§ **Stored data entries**
***
(** ** A small registry *)

Definition ex_types (ty : string) : gtype :=
  if String.eqb ty "Registry" then
    TStruct [Field.mk "Roles" "" true "map[string]*Role"; Field.mk "RoleOrder" "" true "[]string"; Field.mk "configPath" "" false "string"]
  else if String.eqb ty "Role" then TStruct [Field.mk "ID" "id" true "string"; Field.mk "Name" "name,omitempty" true "string"]
  else if String.eqb ty "map[string]*Role" then TMap "*Role"
  else if String.eqb ty "*Role" then TPtr "Role"
  else if String.eqb ty "[]string" then TSlice "string"
  else if String.eqb ty iface then TIface else TScalar.
Abbreviation ex_str := (VScalar "string").
Definition ex_struct (ty : string) (vs : list gval) : gval :=
  match ex_types ty with TStruct fs => VStruct ty (zip fs vs) | _ => ex_str "" end.
Definition ex_role (id name : string) : gval := VPtr "*Role" (Some (ex_struct "Role" [ex_str id; ex_str name])).
Definition ex_registry (roles : list (string * gval)) (order : list string) : gval :=
  ex_struct "Registry" [VMap "map[string]*Role" "*Role" (Some roles); VSlice "[]string" "string" (ex_str <$> order); ex_str "/c"].
(** A role is written as its id; any other text decodes to a string. *)
Definition ex_decode (ty raw : string) : option gval :=
  if String.eqb ty "*Role" then Some (ex_role raw "") else if String.eqb ty "string" then Some (ex_str raw) else None.
Definition ex_zero (ty : string) : gval :=
  match ex_types ty with
  | TScalar => VScalar ty "" | TIface => VIface ty None | TPtr _ => VPtr ty None | TMap e => VMap ty e None | TSlice e => VSlice ty e []
  | TStruct fs => if String.eqb ty "Role" then ex_struct ty [ex_str ""; ex_str ""]
                  else VStruct ty (zip fs [VMap "map[string]*Role" "*Role" None; VSlice "[]string" "string" []; ex_str ""])
  end.
Fixpoint ex_json (v : gval) : option string :=
  match v with VScalar _ s => Some s | VPtr _ (Some v) => ex_json v | VStruct _ ((_, v) :: _) => ex_json v | _ => None end.
Definition ex_apply (o path from value : string) (v : gval) : outcome OpError gval :=
  Apply ex_decode ex_zero ex_json Some (PatchOp.mk o path from value) v.

(** On a slice, replacing inserts. *)
Example replace_inserts :
  ex_apply OpReplace "/role_order/0" "" "lead" (ex_registry [] ["dev"; "qa"]) = Done (ex_registry [] ["lead"; "dev"; "qa"]).
Proof. by vm_compute. Qed.
(** A path is split at every slash, and the escapes of JSON Pointer are not
    read: removing the role [dev/name] blanks the name of the role [dev]. *)
Example slash_in_id :
  ex_apply OpRemove "/roles/dev/name" "" "" (ex_registry [("dev", ex_role "dev" "Developer")] []) =
  Done (ex_registry [("dev", ex_role "dev" "")] []).
Proof. by vm_compute. Qed.
(** A move whose target cannot be reached has removed the source. *)
Example move_loses :
  ex_apply OpMove "/groups/x" "/roles/dev" "" (ex_registry [("dev", ex_role "dev" "")] []) = Failed (ex_registry [] []) (FieldMissing "groups").
Proof. by vm_compute. Qed.
(** Reading an unexported field panics, writing one is refused. *)
Example unexported_test : ex_apply OpTest "/configPath" "" "/c" (ex_registry [] []) = Panics.
Proof. by vm_compute. Qed.
Example unexported_write : ex_apply OpReplace "/configPath" "" "/d" (ex_registry [] []) = Failed (ex_registry [] []) (FieldMissing "configPath").
Proof. by vm_compute. Qed.

(** Types of concrete values, field by field. *)
Ltac type_value :=
  repeat match goal with
  | |- _ ∧ _ => split
  | |- type_of _ = _ => reflexivity
  | |- typed _ (VStruct _ _) => apply typed_struct; [reflexivity|intros ? ?]
  | |- typed _ (VMap _ _ _) => eapply typed_map; [reflexivity|intros ? ?]
  | |- typed _ (VSlice _ _ _) => eapply typed_slice; [reflexivity|intros ? ?]
  | |- typed _ (VPtr _ _) => eapply typed_ptr; [reflexivity|intros ? [= <-]]
  | |- typed _ (VScalar _ _) => apply typed_scalar; reflexivity
  | H : _ ∈ [] |- _ => by apply elem_of_nil in H
  | H : _ ∈ _ :: _ |- _ => apply elem_of_cons in H as [->|H]
  | |- _ => progress cbn in *
  end; try done.
Lemma ex_role_typed id name : typed ex_types (ex_role id name).
Proof. unfold ex_role, ex_struct. cbn. type_value. Qed.
Lemma ex_zero_typed ty : type_of (ex_zero ty) = ty ∧ typed ex_types (ex_zero ty).
Proof.
  unfold ex_zero. destruct (ex_types ty) as [| | | | |fs] eqn:E.
  1-5: split; [done|]; econstructor; [done|..]; cbn; try done; intros ? Hin; by apply elem_of_nil in Hin.
  unfold ex_types in E. destruct (String.eqb_spec ty "Registry") as [->|]; [injection E as <-; type_value|].
  destruct (String.eqb_spec ty "Role") as [->|]; [injection E as <-; cbn; type_value|].
  by repeat destruct (String.eqb _ _) in E.
Qed.

Lemma add_then_test_witness :
  let v := ex_registry [("qa", ex_role "qa" "")] [] in let v' := ex_registry [("qa", ex_role "qa" ""); ("dev", ex_role "dev" "")] [] in
  ex_apply OpAdd "/roles/dev" "" "dev" v = Done v' ∧ ex_apply OpTest "/roles/dev" "" "dev" v' = Done v'.
Proof.
  cbv zeta. split; [by vm_compute|].
  apply (add_then_test ex_decode ex_zero ex_json Some (PatchOp.mk OpAdd "/roles/dev" "" "dev") (ex_registry [("qa", ex_role "qa" "")] [])).
  - apply (bool_decide_unpack _); vm_compute; exact I.
  - apply (bool_decide_unpack _); vm_compute; exact I.
  - intros ty x. unfold ex_decode. cbn [PatchOp.Value]. destruct (String.eqb_spec ty "*Role") as [->|]; [intros [= <-]; split_and!; [done|by eexists|done]|].
    destruct (String.eqb_spec ty "string") as [->|]; [intros [= <-]; split_and!; [done|by eexists|done]|done].
  - by vm_compute.
Defined.
Lemma patch_typed_witness :
  ex_apply OpMove "/groups/x" "/roles/dev" "" (ex_registry [("dev", ex_role "dev" "")] []) = Failed (ex_registry [] []) (FieldMissing "groups") ∧
  typed ex_types (ex_registry [] []).
Proof.
  split; [by vm_compute|].
  refine (proj2 (patch_typed ex_decode ex_zero ex_json Some ex_types eq_refl _ _ (PatchOp.mk OpMove "/groups/x" "/roles/dev" "" )
    (ex_registry [("dev", ex_role "dev" "")] []) (ex_registry [] []) _ _)).
  - intros ty raw x. unfold ex_decode. destruct (String.eqb_spec ty "*Role") as [->|]; [intros [= <-]; split; [done|apply ex_role_typed]|].
    destruct (String.eqb_spec ty "string") as [->|]; [intros [= <-]|done]. by split; [|apply typed_scalar].
  - apply ex_zero_typed.
  - cbn. type_value. apply ex_role_typed.
  - right. eexists. by vm_compute.
Defined.
(** A role moved to another id, a role removed, an index removed. *)
Lemma patch_exact_witness :
  patched ex_decode ex_zero ex_json Some (PatchOp.mk OpMove "/roles/lead" "/roles/dev" "")
    (ex_registry [("dev", ex_role "dev" ""); ("qa", ex_role "qa" "")] []) (ex_registry [("qa", ex_role "qa" ""); ("lead", ex_role "dev" "")] []) ∧
  patched ex_decode ex_zero ex_json Some (PatchOp.mk OpRemove "/role_order/1" "" "")
    (ex_registry [] ["dev"; "qa"; "lead"]) (ex_registry [] ["dev"; "lead"]).
Proof.
  split; apply (proj1 (patch_exact ex_decode ex_zero ex_json Some _ _ _)); vm_compute; reflexivity.
Defined.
***
§ **TASK REQUIREMENTS**
Every record must be transcribed exactly as written.

§ **ANSWER BELOW**
(** ** A small registry *)

Definition ex_types (ty : string) : gtype :=
  if String.eqb ty "Registry" then
    TStruct [Field.mk "Roles" "" true "map[string]*Role"; Field.mk "RoleOrder" "" true "[]string"; Field.mk "configPath" "" false "string"]
  else if String.eqb ty "Role" then TStruct [Field.mk "ID" "id" true "string"; Field.mk "Name" "name,omitempty" true "string"]
  else if String.eqb ty "map[string]*Role" then TMap "*Role"
  else if String.eqb ty "*Role" then TPtr "Role"
  else if String.eqb ty "[]string" then TSlice "string"
  else if String.eqb ty iface then TIface else TScalar.
Abbreviation ex_str := (VScalar "string").
Definition ex_struct (ty : string) (vs : list gval) : gval :=
  match ex_types ty with TStruct fs => VStruct ty (zip fs vs) | _ => ex_str "" end.
Definition ex_role (id name : string) : gval := VPtr "*Role" (Some (ex_struct "Role" [ex_str id; ex_str name])).
Definition ex_registry (roles : list (string * gval)) (order : list string) : gval :=
  ex_struct "Registry" [VMap "map[string]*Role" "*Role" (Some roles); VSlice "[]string" "string" (ex_str <$> order); ex_str "/c"].
(** A role is written as its id; any other text decodes to a string. *)
Definition ex_decode (ty raw : string) : option gval :=
  if String.eqb ty "*Role" then Some (ex_role raw "") else if String.eqb ty "string" then Some (ex_str raw) else None.
Definition ex_zero (ty : string) : gval :=
  match ex_types ty with
  | TScalar => VScalar ty "" | TIface => VIface ty None | TPtr _ => VPtr ty None | TMap e => VMap ty e None | TSlice e => VSlice ty e []
  | TStruct fs => if String.eqb ty "Role" then ex_struct ty [ex_str ""; ex_str ""]
                  else VStruct ty (zip fs [VMap "map[string]*Role" "*Role" None; VSlice "[]string" "string" []; ex_str ""])
  end.
Fixpoint ex_json (v : gval) : option string :=
  match v with VScalar _ s => Some s | VPtr _ (Some v) => ex_json v | VStruct _ ((_, v) :: _) => ex_json v | _ => None end.
Definition ex_apply (o path from value : string) (v : gval) : outcome OpError gval :=
  Apply ex_decode ex_zero ex_json Some (PatchOp.mk o path from value) v.

(** On a slice, replacing inserts. *)
Example replace_inserts :
  ex_apply OpReplace "/role_order/0" "" "lead" (ex_registry [] ["dev"; "qa"]) = Done (ex_registry [] ["lead"; "dev"; "qa"]).
Proof. by vm_compute. Qed.
(** A path is split at every slash, and the escapes of JSON Pointer are not
    read: removing the role [dev/name] blanks the name of the role [dev]. *)
Example slash_in_id :
  ex_apply OpRemove "/roles/dev/name" "" "" (ex_registry [("dev", ex_role "dev" "Developer")] []) =
  Done (ex_registry [("dev", ex_role "dev" "")] []).
Proof. by vm_compute. Qed.
(** A move whose target cannot be reached has removed the source. *)
Example move_loses :
  ex_apply OpMove "/groups/x" "/roles/dev" "" (ex_registry [("dev", ex_role "dev" "")] []) = Failed (ex_registry [] []) (FieldMissing "groups").
Proof. by vm_compute. Qed.
(** Reading an unexported field panics, writing one is refused. *)
Example unexported_test : ex_apply OpTest "/configPath" "" "/c" (ex_registry [] []) = Panics.
Proof. by vm_compute. Qed.
Example unexported_write : ex_apply OpReplace "/configPath" "" "/d" (ex_registry [] []) = Failed (ex_registry [] []) (FieldMissing "configPath").
Proof. by vm_compute. Qed.

(** Types of concrete values, field by field. *)
Ltac type_value :=
  repeat match goal with
  | |- _ ∧ _ => split
  | |- type_of _ = _ => reflexivity
  | |- typed _ (VStruct _ _) => apply typed_struct; [reflexivity|intros ? ?]
  | |- typed _ (VMap _ _ _) => eapply typed_map; [reflexivity|intros ? ?]
  | |- typed _ (VSlice _ _ _) => eapply typed_slice; [reflexivity|intros ? ?]
  | |- typed _ (VPtr _ _) => eapply typed_ptr; [reflexivity|intros ? [= <-]]
  | |- typed _ (VScalar _ _) => apply typed_scalar; reflexivity
  | H : _ ∈ [] |- _ => by apply elem_of_nil in H
  | H : _ ∈ _ :: _ |- _ => apply elem_of_cons in H as [->|H]
  | |- _ => progress cbn in *
  end; try done.
Lemma ex_role_typed id name : typed ex_types (ex_role id name).
Proof. unfold ex_role, ex_struct. cbn. type_value. Qed.
Lemma ex_zero_typed ty : type_of (ex_zero ty) = ty ∧ typed ex_types (ex_zero ty).
Proof.
  unfold ex_zero. destruct (ex_types ty) as [| | | | |fs] eqn:E.
  1-5: split; [done|]; econstructor; [done|..]; cbn; try done; intros ? Hin; by apply elem_of_nil in Hin.
  unfold ex_types in E. destruct (String.eqb_spec ty "Registry") as [->|]; [injection E as <-; type_value|].
  destruct (String.eqb_spec ty "Role") as [->|]; [injection E as <-; cbn; type_value|].
  by repeat destruct (String.eqb _ _) in E.
Qed.

Lemma add_then_test_witness :
  let v := ex_registry [("qa", ex_role "qa" "")] [] in let v' := ex_registry [("qa", ex_role "qa" ""); ("dev", ex_role "dev" "")] [] in
  ex_apply OpAdd "/roles/dev" "" "dev" v = Done v' ∧ ex_apply OpTest "/roles/dev" "" "dev" v' = Done v'.
Proof.
  cbv zeta. split; [by vm_compute|].
  apply (add_then_test ex_decode ex_zero ex_json Some (PatchOp.mk OpAdd "/roles/dev" "" "dev") (ex_registry [("qa", ex_role "qa" "")] [])).
  - apply (bool_decide_unpack _); vm_compute; exact I.
  - apply (bool_decide_unpack _); vm_compute; exact I.
  - intros ty x. unfold ex_decode. cbn [PatchOp.Value]. destruct (String.eqb_spec ty "*Role") as [->|]; [intros [= <-]; split_and!; [done|by eexists|done]|].
    destruct (String.eqb_spec ty "string") as [->|]; [intros [= <-]; split_and!; [done|by eexists|done]|done].
  - by vm_compute.
Defined.
Lemma patch_typed_witness :
  ex_apply OpMove "/groups/x" "/roles/dev" "" (ex_registry [("dev", ex_role "dev" "")] []) = Failed (ex_registry [] []) (FieldMissing "groups") ∧
  typed ex_types (ex_registry [] []).
Proof.
  split; [by vm_compute|].
  refine (proj2 (patch_typed ex_decode ex_zero ex_json Some ex_types eq_refl _ _ (PatchOp.mk OpMove "/groups/x" "/roles/dev" "" )
    (ex_registry [("dev", ex_role "dev" "")] []) (ex_registry [] []) _ _)).
  - intros ty raw x. unfold ex_decode. destruct (String.eqb_spec ty "*Role") as [->|]; [intros [= <-]; split; [done|apply ex_role_typed]|].
    destruct (String.eqb_spec ty "string") as [->|]; [intros [= <-]|done]. by split; [|apply typed_scalar].
  - apply ex_zero_typed.
  - cbn. type_value. apply ex_role_typed.
  - right. eexists. by vm_compute.
Defined.
(** A role moved to another id, a role removed, an index removed. *)
Lemma patch_exact_witness :
  patched ex_decode ex_zero ex_json Some (PatchOp.mk OpMove "/roles/lead" "/roles/dev" "")
    (ex_registry [("dev", ex_role "dev" ""); ("qa", ex_role "qa" "")] []) (ex_registry [("qa", ex_role "qa" ""); ("lead", ex_role "dev" "")] []) ∧
  patched ex_decode ex_zero ex_json Some (PatchOp.mk OpRemove "/role_order/1" "" "")
    (ex_registry [] ["dev"; "qa"; "lead"]) (ex_registry [] ["dev"; "lead"]).
Proof.
  split; apply (proj1 (patch_exact ex_decode ex_zero ex_json Some _ _ _)); vm_compute; reflexivity.
Defined.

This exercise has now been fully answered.